Lo anterior fue una derrota jurídica del federalismo. Posteriormente, en los hechos, desde la secretaría de Gobernación se agregó una más, las renuncias súbitas de ejecutivos estatales. Del año 1929 al 2000, fueron “renunciados” 49. Cabe resaltar que, en los sexenios de este siglo, al no sentirse amenazados en las entidades federativas, devinieron feudos de poder. Ejemplo palpable de lo difícil que es lidiar en la búsqueda del equilibrio.
El partido hegemónico vino a ser otra pieza más del poder concentrado. Hoy estamos ante el mismo desafío del inicio de nuestra vida independiente.
Dos casos demandan un análisis objetivo: Sinaloa y Chihuahua. Partamos de una afirmación contundente. Ni en Sinaloa hay una injerencia ilegal ni en Chihuahua se ha violado la soberanía nacional. ¿Perseguir delincuentes siguiendo los cauces legales es un atentado a nuestra vida institucional? ¿Agentes de un gobierno extranjero contemplando el desmantelamiento de un laboratorio para producir drogas violan nuestra soberanía y sacuden los cimientos de la nación?
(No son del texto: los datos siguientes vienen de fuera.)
Lemma enc_gram opts v : mut_ok v -> forall d, (d + mut_depth v <= max_recursion opts)%nat ->
  gram opts d (enc v) v.
Proof.
  induction v as [n|b|l IH|m IH] using BencodeMut_nested_ind; intros Hok d Hd; simpl in Hd.
  - inversion Hok; subst. constructor; [lia|]. by apply enc_int_text.
  - inversion Hok; subst. simpl. destruct (enc_bytes_first b) as (c & w & E & Hc); [done|].
    rewrite E. constructor; [lia|done|]. rewrite <- E. by apply enc_bytes_text.
  - inversion Hok as [| |? Hl|]; subst. constructor; [lia|].
    assert (Hm : (list_max (map mut_depth l) <= max_recursion opts - (d + 1))%nat) by lia.
    apply list_max_le in Hm. clear Hd Hok.
    induction Hl as [|v l Hv Hl IHl]; simpl; [constructor|].
    inversion IH as [|? ? IHv IH']; inversion Hm; subst. constructor; [apply IHv; [done|]|by apply IHl].
    assert (mut_depth v <> 0)%nat by (by destruct v). lia.
  - inversion Hok as [| | |? Hs Hk Hm]; subst. constructor; [lia|].
    apply (enc_gram_dict opts (d + 1) [] m); [done|done|].
    assert (Hx : (list_max (map (fun kv => mut_depth (snd kv)) m) <= max_recursion opts - (d + 1))%nat) by lia.
    apply list_max_le in Hx. clear Hd Hok Hs Hk.
    induction Hm as [|kv m Hv Hm IHm]; simpl; [constructor|].
    inversion IH as [|? ? IHv IH']; inversion Hx; subst. constructor; [apply IHv; [done|]|by apply IHm].
    assert (mut_depth (snd kv) <> 0)%nat by (by destruct (snd kv)). lia.
Qed.

(** ** Decoded values are well formed *)

Definition entries_ok (m : list (list Z * BencodeMut)) : Prop :=
  bt_sorted m /\ Forall (fun kv => Z.of_nat (length (fst kv)) < 2 ^ 63) m /\
  Forall (fun kv => mut_ok (snd kv)) m.

Lemma int_text_i64 s n : int_text s n -> is_i64 n.
Proof. by intros (_ & _ & [Hn _]%i64_from_str_sound)%(int_text_accepted BEN_END _ _ (or_introl eq_refl)). Qed.

Lemma bytes_text_length w b : bytes_text w b -> Z.of_nat (length b) < 2 ^ 63.
Proof.
  intros (s & _ & Hi%int_text_i64). unfold in_signed in Hi. change (64 - 1) with 63 in Hi. lia.
Qed.

Lemma gram_ok opts :
  (forall d w v, gram opts d w v -> mut_ok v) /\
  (forall d ws l, gram_list opts d ws l -> Forall mut_ok l) /\
  (forall d acc ws m, gram_dict opts d acc ws m -> entries_ok acc -> entries_ok m).
Proof.
  apply gram_mutind.
  - intros d s n _ Hs. constructor. by eapply int_text_i64.
  - intros d c w b _ _ Hw. constructor. by eapply bytes_text_length.
  - intros. by constructor.
  - intros d ws m _ _ IH. destruct IH as (? & ? & ?); [|by constructor].
    split; [constructor|auto].
  - constructor.
  - intros. by constructor.
  - done.
  - intros d acc wk k w v ws m Hk _ _ _ Hv _ IH (Hs & Hl & Hm). apply IH.
    split; [by apply bt_insert_sorted|]. split; apply bt_insert_Forall; auto.
    by eapply bytes_text_length.
Qed.

(** ** Canonical texts *)

Definition no_plus (w : list Z) : Prop := Forall (fun c => c <> ASCII_PLUS) w.

Lemma digits_canonical d : d <> [] -> Forall is_digit d -> horner 0 d < 10 ^ 19 ->
  decode_int_check d 0 = Ok tt -> usize_to_string (horner 0 d) = d.
Proof.
  intros Hne Hd Hb Hchk. destruct d as [|c d]; [done|].
  destruct (Z.eq_dec c 48) as [->|Hc]; [|by apply usize_to_string_horner].
  destruct d as [|c1 d]; [reflexivity|]. simpl in Hchk. done.
Qed.

Lemma int_text_canonical s n : int_text s n -> no_plus s -> s = i64_to_string n.
Proof.
  intros (_ & Hchk & (Hn & d & Hne & Hd & Hs)%i64_from_str_sound)%(int_text_accepted BEN_END) Hp; [|by left].
  assert (H0 := horner_nonneg d Hd). unfold in_signed in Hn. change (64 - 1) with 63 in Hn.
  destruct Hs as [[-> ->]|[[-> ->]|[-> ->]]].
  - rewrite i64_to_string_nonneg by done. symmetry. apply digits_canonical; auto. lia.
  - by inversion Hp.
  - destruct d as [|c d]; [done|]. simpl in Hchk.
    destruct (Z.eqb_spec c ASCII_0) as [|Hc]; [done|].
    assert (Hpos := horner_pos (c :: d) Hd Hc).
    rewrite i64_to_string_neg, Z.opp_involutive by lia.
    rewrite usize_to_string_horner; [done|done|done|lia].
Qed.

Lemma bytes_text_canonical w b : bytes_text w b -> no_plus w -> w = enc_bytes b.
Proof.
  intros (s & -> & Hs) Hp. unfold enc_bytes. f_equal.
  rewrite <- i64_to_string_nonneg by lia. eapply int_text_canonical; [done|].
  by apply Forall_app in Hp as [Hp _].
Qed.

(** A key that is in order and not yet present is above every key read. *)
Lemma key_above opts acc k :
  check_key_sort opts = true -> @bt_sorted BencodeMut acc -> key_in_order opts acc k ->
  bt_lookup k acc = None -> Forall (fun e => bytes_lt (fst e) k) acc.
Proof.
  intros Hc Hs Hord Hnone. destruct (bt_last_key acc) as [k'|] eqn:Hl.
  - specialize (Hord Hc k' Hl). assert (Hf := bt_sorted_last _ _ Hs Hl).
    assert (Hlt : bytes_lt k' k).
    { destruct (bytes_cmp k k') eqn:E; [apply bytes_cmp_eq in E as ->|done|by apply bytes_cmp_Gt].
      apply last_Some_elem_of, list_elem_of_In, in_map_iff in Hl as ([k2 v] & <- & Hin).
      simpl in *. apply list_elem_of_In in Hin. by rewrite (bt_elem_lookup _ _ _ Hs Hin) in Hnone. }
    eapply Forall_impl; [done|]. intros e [->|]; [done|]. by transitivity k'.
  - unfold bt_last_key in Hl. apply last_None in Hl. by destruct acc.
Qed.

(** With the key order checked and no [+] in the text, the text is the encoding of its value. *)
Lemma gram_canonical opts : check_key_sort opts = true ->
  (forall d w v, gram opts d w v -> no_plus w -> w = enc v) /\
  (forall d ws l, gram_list opts d ws l -> no_plus ws -> ws = concat (map enc l)) /\
  (forall d acc ws m, gram_dict opts d acc ws m -> no_plus ws -> bt_sorted acc ->
     exists l, m = acc ++ l /\
       ws = concat (map (fun kv => enc_bytes (fst kv) ++ enc (snd kv)) l)).
Proof.
  intros Hsort. unfold no_plus. apply gram_mutind.
  - intros d s n _ Hs [_ [Hp _]%Forall_app]%Forall_cons. simpl.
    by rewrite <- (int_text_canonical _ _ Hs Hp).
  - intros d c w b _ _ Hw Hp. by apply bytes_text_canonical.
  - intros d ws l _ _ IH [_ [Hp _]%Forall_app]%Forall_cons. simpl. by rewrite (IH Hp).
  - intros d ws m _ _ IH [_ [Hp _]%Forall_app]%Forall_cons. simpl.
    destruct (IH Hp) as (l & -> & ->); [constructor|done].
  - done.
  - intros d w v ws l _ IHv _ IHl [Hp Hp']%Forall_app. simpl. by rewrite <- (IHv Hp), <- (IHl Hp').
  - intros d acc _ _. exists []. by rewrite app_nil_r.
  - intros d acc wk k w v ws m Hk Hord Hnone _ IHv _ IHd [Hpk [Hp Hp']%Forall_app]%Forall_app Hs.
    assert (Hlt := key_above _ _ _ Hsort Hs Hord Hnone).
    destruct (IHd Hp') as (l & -> & ->); [by apply bt_insert_sorted|].
    exists ((k, v) :: l). rewrite bt_insert_snoc, <- app_assoc by done. split; [done|]. simpl.
    by rewrite <- (IHv Hp), <- (bytes_text_canonical _ _ Hk Hpk), <- app_assoc.
Qed.

(** The recursion limit bounds the nesting of what is accepted. *)
Lemma gram_depth opts :
  (forall d w v, gram opts d w v -> (d + mut_depth v <= max_recursion opts)%nat) /\
  (forall d ws l, gram_list opts d ws l ->
     Forall (fun v => (d + mut_depth v <= max_recursion opts)%nat) l) /\
  (forall d acc ws m, gram_dict opts d acc ws m ->
     Forall (fun kv => (d + mut_depth (snd kv) <= max_recursion opts)%nat) acc ->
     Forall (fun kv => (d + mut_depth (snd kv) <= max_recursion opts)%nat) m).
Proof.
  apply gram_mutind; intros; simpl; try lia; auto.
  - assert (list_max (map mut_depth l) <= max_recursion opts - (d + 1))%nat; [|lia].
    apply list_max_le, Forall_map. eapply Forall_impl; [done|]. simpl. intros; lia.
  - assert (list_max (map (fun kv => mut_depth (snd kv)) m) <= max_recursion opts - (d + 1))%nat; [|lia].
    apply list_max_le, Forall_map. eapply Forall_impl; [by apply H|]. simpl. intros; lia.
  - apply H0. by apply bt_insert_Forall.
Qed.

Lemma gram_depth_mono opts :
  (forall d w v, gram opts d w v -> forall d', (d' <= d)%nat -> gram opts d' w v) /\
  (forall d ws l, gram_list opts d ws l -> forall d', (d' <= d)%nat -> gram_list opts d' ws l) /\
  (forall d acc ws m, gram_dict opts d acc ws m ->
     forall d', (d' <= d)%nat -> gram_dict opts d' acc ws m).
Proof.
  apply gram_mutind; intros; try (constructor; eauto with lia; fail).
  econstructor; eauto.
Qed.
Asombran todos los días las abominables acciones del poder público demoliendo principios elementales. A pesar de nuestra historia deshonrosamente rica en acciones similares, las actuales autoridades invaden todos los peldaños de la ilegalidad.
La política es un trabajo de concordia, no es posible otra interpretación. Todos los estados tienen arraigados sentimientos locales, Chihuahua es un buen ejemplo. Puede ser constatado desde hace 40 años, ahí inició la transición a la democracia. Hoy, mi valiente colega de la LX Legislatura, Maru Campos Galván (aquí sí, al llegar ella, llegaron todos), defiende su gobierno. Debe ser nuestra prioridad solidarizarnos con ella. En los tiempos que vivimos es un despropósito generar un conflicto artificial desde la misma presidencia del país.
Como dice el refrán, “hay tiempos de tirar cohetes y tiempos de recoger varas”. Si esto no se entiende, seguiremos desgastándonos en rencillas, mezquindades y disputas de poder.